Köşklüçiftlik is a quarter of North Nicosia in Northern Cyprus. In 2011, it had a population of 2,939. The name of the neighbourhood comes from Turkish and means "the farm with a manor".

The neighbourhood, alongside Ayios Andreas, possesses one of the highest concentration of neoclassical and modernist historical mansions in Nicosia.

== Cityscape ==
It is bordered by the Pedieos River in the west, the Kumsal Park separating it from Kumsal in the north, the Green Line in the south, the city walls and the Bedrettin Demirel Avenue, separating it from Yenişehir in the east. It is home to a part of the Dereboyu region, the center of business and entertainment in North Nicosia, along with Kumsal, and is home to a number of cafes, restaurants, banks and shops. It hosts the Turkish Cypriot Assembly of the Republic, the legislative body of Northern Cyprus and the Central Bank of Northern Cyprus. The Ledra Palace checkpoint is also in the quarter. A new park was unveiled in the quarter in 2014 by the Nicosia Turkish Municipality.

== History ==
Its old name was Tabakhane or "Tabana", meaning "tannery", which originated from the relocation of the old traditional tannery to the area in the 1890s by the British administration. The tannery was located at the site of the current site of the plantation of the Department of Forestry.
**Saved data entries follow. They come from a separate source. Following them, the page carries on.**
(** X9.  After [clearCache] nothing is read from the cache: the freshness
    tests answer [false], [getCachedData] and [getCacheMeta] give [null],
    and a call of [loadNASAPlanets] (with a callback that returns) gives a
    result with [fromCache] false: the cleaned answer of the archive when
    the request succeeds, the sentinel for the built-in catalog with the
    message of the error when it fails. *)
Theorem clearCache_forces_reload cb w :
  well_behaved cb ->
  exists w0,
    clearCache w = (Normal tt, w0) /\
    isCacheFresh w0 = (Normal false, w0) /\
    isCacheUsable w0 = (Normal false, w0) /\
    getCachedData w0 = (Normal None, w0) /\
    getCacheMeta w0 = (Normal None, w0) /\
    exists result w',
      loadNASAPlanets summary_stats json_length cb w0 = (Normal result, w') /\
      fromCache result = false /\
      (forall rows, network w = Responded rows ->
         planets result = Some (fst (validateAndClean (map mapNASARecord rows))) /\
         load_source result = "NASA Exoplanet Archive (live)" /\
         error result = None) /\
      (forall e, fetch_error (network w) = Some e ->
         planets result = None /\
         load_source result = "built-in fallback" /\
         error result = Some (message e)).
Proof.
  intros Hcb. exists (with_storage (mkStorage Missing Missing) w).
  set (w0 := with_storage (mkStorage Missing Missing) w).
  split; [apply clearCache_spec|].
  split; [rewrite isCacheFresh_spec; reflexivity|].
  split; [rewrite isCacheUsable_spec; reflexivity|].
  split; [rewrite getCachedData_spec; reflexivity|].
  split; [rewrite getCacheMeta_spec; reflexivity|].
  unfold loadNASAPlanets, bind.
  pose proof (fresh_cache_hit_spec cb w0 Hcb) as Hhit.
  change (fresh_hit w0) with false in Hhit. rewrite Hhit.
  unfold try_catch.
  destruct (fetch_error (network w0)) as [e|] eqn:Herr.
  - destruct (live_fetch_failed summary_stats json_length cb w0 e Hcb Herr)
      as (w1 & -> & Henv).
    destruct (fallback_spec cb e w1 Hcb) as (result & w2 & -> & He & Hcase).
    rewrite (usable_cache_same_env _ _ Henv) in Hcase.
    change (usable_cache (after_fetch w0)) with false in Hcase.
    destruct Hcase as (Hp & Hs & Hf).
    exists result, w2. split; [reflexivity|]. split; [exact Hf|]. split.
    + intros rows Hrows. change (network w0) with (network w) in Herr.
      rewrite Hrows in Herr. discriminate.
    + intros e' He'. change (network w0) with (network w) in Herr.
      rewrite He' in Herr. injection Herr as ->. repeat split; assumption.
  - destruct (network w0) as [rows| | |] eqn:Hnet; try discriminate.
    destruct (live_fetch_result cb w0 rows Hcb Hnet) as (w1 & -> & _).
    eexists _, w1. split; [reflexivity|]. split; [reflexivity|]. split.
    + intros rows' Hrows. change (network w0) with (network w) in Hnet.
      rewrite Hrows in Hnet. injection Hnet as ->. repeat split.
    + intros e He. change (network w0) with (network w) in Hnet.
      rewrite Hnet in He. discriminate.
Qed.

(** X10.  After a live load that could write the store, [getLastUpdated]
    reports that load: its [timestamp] is the [fetchedAt] of the result, its
    age reads "less than 1 hour" and its record count is the number of
    records of the result.  (The time of the load must be one that a [Date]
    can hold; outside that range [toISOString] throws.) *)
Theorem getLastUpdated_after_live_load
    (Date_toISOString : Z -> string) cb w rows :
  well_behaved cb ->
  fresh_hit w = false -> network w = Responded rows ->
  cache_writable w = true -> meta_writable w = true ->
  (Z.abs (Date_now w + fetch_ms w) <= MAX_TIME_VALUE)%Z ->
  exists result w1 lu,
    loadNASAPlanets summary_stats json_length cb w = (Normal result, w1) /\
    getLastUpdated Date_toISOString w1 = (Normal (Some lu), w1) /\
    Some (lu_timestamp lu) = load_fetchedAt result /\
    lu_age lu = "less than 1 hour" /\
    Some (lu_recordCount lu) = option_map (@length planet) (planets result) /\
    formatted lu
    = substring 0 19
        (replace_first "T" " " (Date_toISOString (Date_now w + fetch_ms w)%Z))
      +:+ " UTC".
Proof.
  intros Hcb Hfresh Hnet Hc Hm Hrange.
  unfold loadNASAPlanets, bind.
  pose proof (fresh_cache_hit_spec cb w Hcb) as Hhit.
  rewrite Hfresh in Hhit. rewrite Hhit. unfold try_catch.
  destruct (live_fetch_result cb w rows Hcb Hnet) as (w1 & -> & Ht & Hstore).
  specialize (Hstore Hc Hm).
  set (cleaned_list := fst (validateAndClean (map mapNASARecord rows))) in *.
  assert (Hlu : exists lu,
            getLastUpdated Date_toISOString w1 = (Normal (Some lu), w1) /\
            lu_timestamp lu = (Date_now w + fetch_ms w)%Z /\
            lu_age lu = "less than 1 hour" /\
            lu_recordCount lu = length cleaned_list /\
            formatted lu
            = substring 0 19
                (replace_first "T" " "
                   (Date_toISOString (Date_now w + fetch_ms w)%Z))
              +:+ " UTC").
  { unfold getLastUpdated, bind. rewrite getCacheMeta_spec, Hstore.
    cbn [meta_entry fetchedAt recordCount cachedCount].
    unfold toISOString. rewrite (proj2 (Z.leb_le _ _) Hrange).
    unfold ret at 1. unfold formatAge, bind, now. rewrite Ht, Z.sub_diag.
    cbn [Z.div Z.ltb Z.compare].
    eexists. split; [reflexivity|].
    cbn [lu_timestamp lu_age lu_recordCount formatted].
    repeat split.
    unfold stored_part. destruct cleaned_list as [|p l]; [|reflexivity].
    destruct (CACHE_SIZE_LIMIT <? json_length [])%Z; reflexivity. }
  destruct Hlu as (lu & Hg & H1 & H2 & H3 & H4).
  eexists _, w1, lu. split; [reflexivity|]. split; [exact Hg|].
  cbn [load_fetchedAt planets option_map].
  rewrite H1, H3. repeat split; assumption.
Qed.

End RefreshFacts.

Lemma validateAndClean_single (p : planet) :
  fst (validateAndClean [p]) = [fill_defaults p].
Proof.
  destruct (validateAndClean_spec [p]) as (-> & _). cbn [first_occurrences].
  destruct (decide (name p ∈ (∅ : gset string))) as [H|_]; [|reflexivity].
  exfalso. exact (not_elem_of_empty (C:=gset string) _ H).
Qed.

Lemma backgroundRefresh_then_cache_hit_witness :
  exists w1 result w2,
    backgroundRefresh no_stats no_size None
      (answering_world [sized_row "A b" 1 1] 5000) = (Normal tt, w1) /\
    loadNASAPlanets no_stats no_size None w1 = (Normal result, w2) /\
    option_map (map name) (planets result) = Some ["A b"] /\
    load_fetchedAt result = Some 6000%Z.
Proof.
  destruct (backgroundRefresh_then_cache_hit no_stats no_size None
              (answering_world [sized_row "A b" 1 1] 5000)
              [sized_row "A b" 1 1] None
              eq_refl eq_refl eq_refl eq_refl I I)
    as (w1 & result & w2 & Hr & Hl & Hp & _ & Ht & _).
  - cbn [map]. rewrite validateAndClean_single. reflexivity.
  - cbn [map]. rewrite validateAndClean_single. discriminate.
  - exists w1, result, w2. split; [exact Hr|]. split; [exact Hl|].
    split; [|exact Ht]. rewrite Hp.
    cbn [map]. rewrite validateAndClean_single. reflexivity.
Defined.

Lemma clearCache_forces_reload_witness :
  exists w0 result w',
    clearCache (one_record_world 1000) = (Normal tt, w0) /\
    loadNASAPlanets no_stats no_size None w0 = (Normal result, w') /\
    planets result = None /\ load_source result = "built-in fallback".
Proof.
  destruct (clearCache_forces_reload no_stats no_size None
              (one_record_world 1000) I)
    as (w0 & Hc & _ & _ & _ & _ & result & w' & Hl & _ & _ & Hfail).
  destruct (Hfail _ eq_refl) as (Hp & Hs & _).
  exists w0, result, w'. repeat split; assumption.
Defined.

Lemma getLastUpdated_after_live_load_witness :
  exists result w1 lu,
    loadNASAPlanets no_stats no_size None
      (answering_world [sized_row "A b" 1 1] 5000) = (Normal result, w1) /\
    getLastUpdated (fun _ => "1970-01-01T00:00:06.000Z") w1
    = (Normal (Some lu), w1) /\
    lu_age lu = "less than 1 hour" /\
    formatted lu = "1970-01-01 00:00:06 UTC".
Proof.
  destruct (getLastUpdated_after_live_load no_stats no_size
              (fun _ => "1970-01-01T00:00:06.000Z") None
              (answering_world [sized_row "A b" 1 1] 5000) [sized_row "A b" 1 1]
              I eq_refl eq_refl eq_refl eq_refl)
    as (result & w1 & lu & Hl & Hg & _ & Ha & _ & Hf).
  - cbn. unfold MAX_TIME_VALUE. lia.
  - exists result, w1, lu. repeat split; assumption.
Defined.

(** ** Summary statistics *)

Section MedianFacts.

Local Open Scope R_scope.

(** The comparator of [median] on finite numbers is the order of the
    reals. *)
Lemma numeric_order_Fin x y :
  cmp_le numeric_order (Fin x) (Fin y) <-> x <= y.
Proof.
  unfold cmp_le, numeric_order. cbn [num_sub num_neg num_add]. unfold Rltb.
  destruct (Rlt_dec (x + - y) 0); [split; [lra|lia]|].
  destruct (Rlt_dec 0 (x + - y)); split; intros; try lia; lra.
Qed.

Lemma sort_insert_map {A B} (f : A -> B) (cmp : B -> B -> Z) x (l : list A) :
  sort_insert cmp (f x) (map f l)
  = map f (sort_insert (fun a b => cmp (f a) (f b)) x l).
Proof.
  induction l as [|y l IH]; [reflexivity|].
  cbn [map sort_insert]. destruct (cmp (f x) (f y) <=? 0)%Z; [reflexivity|].
  cbn [map]. rewrite IH. reflexivity.
Qed.

Lemma Array_sort_map {A B} (f : A -> B) (cmp : B -> B -> Z) (l : list A) :
  Array_sort cmp (map f l) = map f (Array_sort (fun a b => cmp (f a) (f b)) l).
Proof.
  induction l as [|x l IH]; [reflexivity|].
  cbn [map]. rewrite !Array_sort_cons, IH. apply sort_insert_map.
Qed.

Lemma sorted_reals_sorted (xs : list R) : StronglySorted Rle (sorted_reals xs).
Proof.
  assert (H : StronglySorted
                (cmp_le (fun a b => numeric_order (Fin a) (Fin b)))
                (sorted_reals xs)).
  { unfold sorted_reals. apply (Array_sort_sorted _ (fun _ => True)).
    - intros a b _ _. unfold cmp_le.
      change (cmp_le numeric_order (Fin a) (Fin b)
              \/ cmp_le numeric_order (Fin b) (Fin a)).
      rewrite !numeric_order_Fin. lra.
    - intros a b c _ _ _. unfold cmp_le.
      change (cmp_le numeric_order (Fin a) (Fin b) ->
              cmp_le numeric_order (Fin b) (Fin c) ->
              cmp_le numeric_order (Fin a) (Fin c)).
      rewrite !numeric_order_Fin. lra.
    - apply Forall_forall. intros; exact I. }
  induction H as [|y l Hs IH Hy]; constructor; [exact IH|].
  apply Forall_forall. intros z Hz. rewrite Forall_forall in Hy.
  apply numeric_order_Fin. exact (Hy z Hz).
Qed.

Lemma sorted_reals_perm (xs : list R) : sorted_reals xs ≡ₚ xs.
Proof. apply Array_sort_perm. Qed.

(** The median of finite values, read off the sorted list. *)
Lemma median_Fin (xs : list R) :
  median (map Fin xs)
  = let s := sorted_reals xs in
    let mid := (length xs / 2)%nat in
    if (length xs mod 2 =? 1)%nat
    then Fin (nth mid s 0)
    else if (length xs =? 0)%nat then NaN
    else Fin ((nth (mid - 1) s 0 + nth mid s 0) / 2).
Proof.
  unfold median. rewrite Array_sort_map. fold (sorted_reals xs). cbv zeta.
  rewrite length_map.
  assert (Hlen : length (sorted_reals xs) = length xs)
    by (rewrite sorted_reals_perm; reflexivity).
  rewrite Hlen.
  assert (Hnth : forall i, (i < length xs)%nat ->
            nth i (map Fin (sorted_reals xs)) NaN
            = Fin (nth i (sorted_reals xs) 0)).
  { intros i Hi. rewrite !nth_lookup, list_lookup_fmap.
    destruct (lookup_lt_is_Some_2 (sorted_reals xs) i) as (v & ->);
      [lia|reflexivity]. }
  destruct (length xs) as [|n] eqn:Hn.
  - cbn. destruct xs; [reflexivity|discriminate].
  - assert (Hmid : (S n / 2 < S n)%nat) by (apply Nat.div_lt; lia).
    destruct (S n mod 2 =? 1)%nat eqn:Hodd.
    + apply Hnth. exact Hmid.
    + cbn [Nat.eqb]. rewrite !Hnth by lia.
      cbn [num_add]. apply num_div_Fin. lra.
Qed.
The quarter was one of the first residential areas built around the walled city of Nicosia. Before residential development, it was a farm (hence the name "the farm with a manor"), and the manor was located near the present-day Ledra Palace checkpoint. The area reportedly belonged to the Turkish Cypriot merchant Mustafa Efendi in the 19th century, with his estate extending as far as Ortaköy and Omorfita. The first residential development occurred in the 1910s. From 1930 onwards, the area saw significant development and began to be populated by Turkish and Armenian Cypriots. The population of the Tabakhane quarter was recorded as 757 in 1946, but this figure is not the total population of Köşklüçiftlik at the time as some of it was incorporated in the Arabahmet neighborhood and some of Tabakhane was located within the walled city. Large and imposing houses were built in the area; these houses, mainly built of ashlar, still characterize the quarter and are present in every street. In the 1950s, the tannery was moved to another area by the colonial government as the quarter had grown by this time to incorporate this area. By the 1960s, it was considered a diverse neighborhood with coexisting Armenian, Greek and Turkish Cypriot populations, but the Armenian and Greek Cypriots fled following the beginnings of the Cypriot intercommunal violence in 1958. The houses were then purchased by Turkish Cypriots.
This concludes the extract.